More often than not in uncontested cases, missing or problematic documents simply go overlooked. In Florida, where foreclosure cases must go before a judge (some states handle them as a bureaucratic matter), dwindling budgets and soaring caseloads have overwhelmed local courts. Last year, the foreclosure dockets of Lee County in southwest Florida became so clogged that the court initiated rapid-fire hearings lasting less than 20 seconds per case—"the rocket docket," attorneys called it. In Broward County, the epicenter of America’s housing bust, the courthouse recently began holding foreclosure hearings in a hallway, a scene that local attorneys call the "new Broward Zoo." "The judges are so swamped with this stuff that they just don't pay attention," says Margery Golant, a veteran Florida foreclosure defense lawyer. "They just rubber-stamp them."
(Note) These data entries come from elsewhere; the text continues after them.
(** The inner loop stops at the first byte that is not ASCII. *)
Lemma ascii_loop_spec s : 0 <= s < e ->
  wp nothing (iter (S (Z.to_nat (e - s))) (ascii_round e) s) (fun o l' => l' = l /\
    match o with
    | Some s' => s <= s' < e /\ 0x80 <= byte_at l s' /\ (utf8_text (text_from s) <-> utf8_text (text_from s'))
    | None => utf8_text (text_from s)
    end) l.
Proof using Hl He.
  intros Hs. apply (wp_iter _ _
    (fun s' l' => l' = l /\ s <= s' < e /\ (utf8_text (text_from s) <-> utf8_text (text_from s')))
    (fun s' _ => Z.to_nat (e - s'))); [|split_and!; [done|lia..|done]|lia].
  intros s' l' (-> & Hs' & Htxt). unfold ascii_round. wp_step. apply wp_load; [apply in_text; lia|].
  pose proof (byte_in s' ltac:(lia)) as B0. rewrite test_ascii by done. destruct (Z.leb_spec 0x80 (byte_at l s')).
  - apply wp_ret. split_and!; [done|lia..|done].
  - assert (utf8_text (text_from s') <-> utf8_text (text_from (s' + 1))) as Hstep.
    { apply utf8_text_first. rewrite text_S by lia. left. eexists. split; [done|]. unfold is_byte in B0. lia. }
    destruct (Z.eqb_spec (s' + 1) e); apply wp_ret.
    + split; [done|]. rewrite Htxt, Hstep, text_end by lia. apply utf8_text_nil.
    + split_and!; [done|lia..|by rewrite Htxt|lia].
Qed.

Lemma utf8_round_spec s : 0 <= s <= e ->
  wp nothing (utf8_round e s) (fun r l' => l' = l /\
    match r with
    | inl s' => s < s' <= e /\ (utf8_text (text_from s) <-> utf8_text (text_from s'))
    | inr b => b = true <-> utf8_text (text_from s)
    end) l.
Proof using Hl He.
  intros Hs. unfold utf8_round. destruct (Z.eqb_spec s e) as [->|Hne].
  { apply wp_ret. split; [done|]. rewrite text_end by lia. by pose proof utf8_text_nil. }
  wp_step. apply wp_mono with (fun (ascii4 : bool) l' => l' = l /\ (ascii4 -> s + 4 <= e /\
    (utf8_text (text_from s) <-> utf8_text (text_from (s + 4))))).
  - destruct (Z.leb_spec (s + 4) e); [|apply wp_ret; by split].
    wp_step. apply wp_load_bytes; [apply in_text; lia|]. apply wp_ret. split; [done|].
    rewrite !slice_S, slice_0 by lia. rewrite <- !Z.add_assoc. simpl (_ + _).
    rewrite ascii_word by (apply byte_in; lia). intros Ha.
    split; [lia|]. rewrite !(text_S s), (text_S (s + 1)), (text_S (s + 1 + 1)), (text_S (s + 1 + 1 + 1)) by lia.
    rewrite <- !Z.add_assoc. simpl (1 + _).
    assert (forall i t, s <= i < s + 4 -> byte_at l i < 0x80 -> utf8_text (byte_at l i :: t) <-> utf8_text t) as Hk.
    { intros i t Hi Hlt. apply utf8_text_first. left. eexists. split; [done|].
      pose proof (byte_in i ltac:(lia)). unfold is_byte in *. lia. }
    apply Is_true_true in Ha. rewrite !Hk; [done|lia..].
  - intros ascii4 ? [-> Ha]. destruct ascii4; [destruct (Ha I); apply wp_ret; split_and!; [done|lia..|done]|].
    wp_step. eapply wp_mono; [apply ascii_loop_spec; lia|]. intros [s'|] ? [-> H]; [|by apply wp_ret].
    destruct H as (Hs' & H80 & Htxt). wp_step. eapply wp_mono; [apply utf8_sequence_spec; [lia|done]|].
    intros [s''|] ? [-> H]; apply wp_ret; (split; [done|]).
    + destruct H as [Hs'' Hf]. split; [lia|]. rewrite Htxt. by apply utf8_text_first.
    + rewrite Htxt. split; [done|]. intros Hv. exfalso. revert Hv. apply utf8_text_none; [|done].
      by rewrite text_S by lia.
Qed.

End Valid.

(** Validation reads nothing but the text, changes nothing and decides whether the
    text is the encoding of scalar values. *)
Lemma isValidUtf8_spec l s n : Forall is_byte l -> in_block l s n = true ->
  exists b : bool, isValidUtf8 s n l = Ok (b, l) /\ (b = true <-> utf8_text (slice l s n)).
Proof.
  intros Hl Hin%in_block_spec. assert (wp nothing (isValidUtf8 s n) (fun b l' => l' = l /\ (b = true <-> utf8_text (slice l s n))) l) as H.
  - unfold isValidUtf8. apply (wp_iter _ _
      (fun s' l' => l' = l /\ s <= s' <= s + n /\ (utf8_text (slice l s n) <-> utf8_text (text_from l (s + n) s')))
      (fun s' _ => Z.to_nat (s + n - s'))); [|split_and!; [done|lia..|]|lia].
    + intros s' ? (-> & Hs' & Htxt). eapply wp_mono; [apply utf8_round_spec; [done|lia..]|].
      intros [s''|b] ? [-> H]; rewrite Htxt; [|done]. destruct H as [? H]. split_and!; [done|lia..|done|lia].
    + unfold text_from. by replace (s + n - s) with n by lia.
  - apply wp_total in H as (b & ? & E & -> & Hb). by exists b.
Qed.
(* ===== verification/WebSocketProtocol.v ===== *)
(** * The framing of WebSocket messages

    src/libuws/include/WebSocketProtocol.h: the parser of the frames of a
    connection, which works in place on the receive buffer, and the formatting of
    frames.  The parser is a template over the class [Impl] that handles what is
    received; here it is a set of definitions over the type class [Impl]. *)

From S2P Require Import Prelude Memory Buffer Utf8.

(** enum OpCode. *)
Definition TEXT : Z := 1.
Definition BINARY : Z := 2.
Definition CLOSE : Z := 8.
Definition PING : Z := 9.
Definition PONG : Z := 10.

(** enum of the flags of a frame that is sent. *)
Definition SND_CONTINUATION : Z := 1.
Definition SND_NO_FIN : Z := 2.
Definition SND_COMPRESSED : Z := 64.

Definition SHORT_MESSAGE_HEADER (isServer : bool) : Z := if isServer then 6 else 2.
Definition MEDIUM_MESSAGE_HEADER (isServer : bool) : Z := if isServer then 8 else 4.
Definition LONG_MESSAGE_HEADER (isServer : bool) : Z := if isServer then 14 else 10.

Definition CONSUME_POST_PADDING : Z := 4.
Definition CONSUME_PRE_PADDING (isServer : bool) : Z := LONG_MESSAGE_HEADER isServer - 1.

(** struct WebSocketState with its struct State.  An element of [opCode] that was
    never assigned is [None]. *)
Record WebSocketState := mkWebSocketState {
  wantsHead : bool;
  spillLength : Z;
  opStack : Z;
  lastFin : bool;
  spill : list Z;
  opCode : list (option Z);
  remainingBytes : Z;
  mask : list Z
}.
(** The loop over the queue keeps the stream; each call of send that takes some
    bytes makes the queue shorter. *)
Lemma writable_round_spec s : socket_ok s -> isClosed s = false -> messageQueue s <> [] ->
  wp nothing (writable_round tt) (fun r s' => isClosed s' = false /\ shuttingDown s' = shuttingDown s /\ stream s' = stream s /\ queued s' <= queued s /\
    match r with
    | inl _ => socket_ok s' /\ messageQueue s' <> [] /\ length (messageQueue s) = S (length (messageQueue s'))
    | inr ended => (ended = true -> ~ alive) /\ socket_ok s'
    end /\ (taking -> queued s' < queued s)) s.
Proof using HL.
  intros Hok Hopen Hq. unfold writable_round. wp_step. apply wp_get. unfold id.
  destruct (messageQueue s) as [|m q] eqn:Eq; [done|].
  pose proof (ok_messages s Hok) as Hm. rewrite Eq in Hm. apply Forall_cons in Hm as [Hm Hqs].
  pose proof (ok_waiting s Hok ltac:(by rewrite Eq)) as Hpoll.
  assert (0 < lengthZ (m_data m)) as Hpos by (destruct (m_data m); [done|]; rewrite lengthZ_cons; pose proof (lengthZ_nonneg l); lia).
  assert (queued s = lengthZ (m_data m) + lengthZ (concat (map m_data q))) as Equ by (unfold queued; rewrite Eq; apply lengthZ_app).
  assert (stream s = k_out (kernel s) ++ m_data m ++ concat (map m_data q)) as Estr by (unfold stream; by rewrite Eq).
  wp_step. eapply wp_mono; [by apply sys_send_spec|]. intros r s1 (k' & -> & Er & Hr).
  assert (taking -> exists n, 0 < n /\ r = Sent n) as Htaking.
  { intros Ht. destruct (Ht (m_data m) (kernel s) Hm) as (n & Hn & En). exists n. by rewrite <- Er. }
  destruct r as [n| |].
  - destruct Hr as [Hn Hout]. destruct (Z.eqb_spec n (lengthZ (m_data m))) as [->|Hlt].
    + rewrite slice_whole in Hout. wp_step. apply run_callback_spec. intros k l Hk. cbn in Hk.
      wp_step. apply wp_modify.
      set (s2 := set_messageQueue q _).
      assert (stream s2 = stream s) as Estr2 by (rewrite Estr; unfold stream; cbn; by rewrite Hk, Hout, <- app_assoc).
      assert (queued s2 = lengthZ (concat (map m_data q))) as Equ2 by done.
      destruct q as [|m2 q2].
      * wp_step. apply wp_modify. apply wp_ret. change (lengthZ (concat (map m_data []))) with 0 in *.
        assert (queued (set_poll UV_READABLE s2) = 0) by done. split; [done|]. split; [done|]. split; [done|]. split; [lia|].
        split; [|lia]. split; [done|]. constructor; [done|by left|done].
      * apply wp_ret. split; [done|]. split; [done|]. split; [done|]. split; [lia|]. split; [|lia].
        split; [|done]. constructor; [done|by right|done].
    + wp_step. apply wp_modify. apply wp_ret.
      set (s2 := set_messageQueue _ _).
      assert (queued s2 = queued s - n) as Equ2.
      { rewrite Equ. unfold queued. cbn. rewrite lengthZ_app, slice_length by lia. lia. }
      split; [done|]. split; [done|]. split; [|split; [lia|split]].
      * rewrite Estr. unfold stream. cbn. rewrite Hout, <- !app_assoc. f_equal. rewrite app_assoc. by rewrite slice_split.
      * split; [done|]. constructor; cbn; [constructor; [|done]|by right|done].
        intros E%(f_equal lengthZ). cbn in E. rewrite slice_length in E by lia. change (lengthZ []) with 0 in E. lia.
      * intros (n' & Hn' & [= ->])%Htaking. lia.
  - apply wp_ret. split; [done|]. split; [done|]. split; [rewrite Estr; unfold stream; cbn; by rewrite Eq, Hr|].
    split; [done|]. split; [split; [done|]; destruct Hok; by constructor|]. intros (? & ? & ?)%Htaking. done.
  - apply wp_ret. split; [done|]. split; [done|]. split; [rewrite Estr; unfold stream; cbn; by rewrite Eq, Hr|].
    split; [done|]. split; [split; [by intros _ Ha; apply Ha in Er|]; destruct Hok; by constructor|]. intros (? & ? & ?)%Htaking. done.
Qed.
But the Ices had uncovered what looked like a pattern, so Tom booked a deposition with Stern's top deputy, Cheryl Samons, and confronted her with the backdated documents—including two from cases her firm had filed against Ice Legal's clients. Samons, whose counsel was present, insisted that the filings were just a mistake. She refused to elaborate, so the Ices moved to depose the notaries and other Stern employees whose names were on the evidence. On the eve of those depositions, however, the firm dropped foreclosure proceedings against the Ices' clients.

It was a bittersweet victory: The Ices had won their cases, but Stern's practices remained under wraps. "This was done to cover up fraud," Tom fumes. "It was done precisely so they could try to hit a reset button and keep us from getting the real goods."

Backdated documents, according to a chorus of foreclosure experts, are typical of the sort of shenanigans practiced by a breed of law firms known as "foreclosure mills." While far less scrutinized than subprime lenders or Wall Street banks, these firms undermine efforts by government and the mortgage industry to put struggling homeowners back on track at a time of record foreclosures. (There were 2.8 million foreclosures in 2009, and 3.8 million are projected for this year.) The mills think "they can just change things and make it up to get to the end result they want, because there's no one holding them accountable," says Prentiss Cox, a foreclosure expert at the University of Minnesota Law School. "We've got these people with incentives to go ahead with foreclosures and flood the real estate market."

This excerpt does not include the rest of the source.